Not music - ambient soundtrack noise would be generous
Heilung is a curiosity, to be sure. I can appreciate its experimental and, at times, sense of hypnosis. It might suffice as ambient background noise, or used piecemeal in a soundtrack.
On its own merits though, and treating this as though it is intended to be music, the album barely holds up for the first 2 tracks before completely falling apart and never coming back. Surely, track 2 Krigsgaldr is the closest you'll find to a traditional song here, and it would be very cool if about 1/3rd of the length. The interesting content could all come and go in about 3.5 minutes, but stretching this idea out to 9 minutes is simply boredom-inducing.
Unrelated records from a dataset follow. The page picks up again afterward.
Lemma setQuantity_nonzero_witness :
  let self := with_productList (BaseOrder_init 7%N) {[ "A" := 2 ]} in
  products.productExists demo_catalog "A" = true
  /\ products.productExists demo_catalog "B" = true
  /\ productList (setQuantity demo_catalog "B" 99 self).2 = {[ "A" := 2; "B" := 99 ]}
  /\ productList (setQuantity demo_catalog "A" 25 self).2 = {[ "A" := 25 ]}
  /\ setQuantity demo_catalog "A" 26 self = (Ok tt, self).
Proof.
  intros self.
  assert (HA : products.productExists demo_catalog "A" = true)
    by (vm_compute; reflexivity).
  assert (HB : products.productExists demo_catalog "B" = true)
    by (vm_compute; reflexivity).
  split; [exact HA|]. split; [exact HB|].
  destruct (setQuantity_nonzero demo_catalog self "B" 99 HB ltac:(lia)) as [Hins _].
  destruct (setQuantity_nonzero demo_catalog self "A" 25 HA ltac:(lia)) as (_ & Hset & _).
  destruct (setQuantity_nonzero demo_catalog self "A" 26 HA ltac:(lia)) as (_ & _ & Hcap).
  split; [|split].
  - rewrite Hins; vm_compute; reflexivity.
  - rewrite (Hset 2); [vm_compute; reflexivity | vm_compute; reflexivity | lia
                      | unfold MAX_QUANTITY; lia].
  - apply Hcap; [exists 2; vm_compute; reflexivity | unfold MAX_QUANTITY; lia].
Defined.

(** The order [{A: 0}], reached through the mutators alone. *)
Lemma zero_quantity_reachable :
  productList
    (run_calls demo_catalog [SetQuantity "A" (-1); AddProduct "A"] (BaseOrder_init 7%N))
  = {[ "A" := 0 ]}.
Proof. vm_compute. reflexivity. Qed.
The chants, whispers, and strange screams that come and go, along with the same boring mid-pace drum hits that pop in now and again, plague the rest of the album, when there's music. Tracks 3 and 4 are very powerful in how truly annoying they are and being back-to-back. It's a brutal 1-2 punch of "holy crap, how bad is the rest of this album going to be?".
While they ease up a bit on the annoying elements, they fall prey to their own pretentiousness and self-indulgence with the last 3 tracks taking well over a half hour despite having no real content.
If you absolutely adore track 2, maybe you'll find more to like here than me. But at it stands, this is barely serviceable as background noise from a musical perspective. It's more like a piece of art you would look at for 2 minutes, think "that's strange and interesting", and move on. Unfortunately, this piece of art wants to assault your ears for nearly 70 more minutes than that.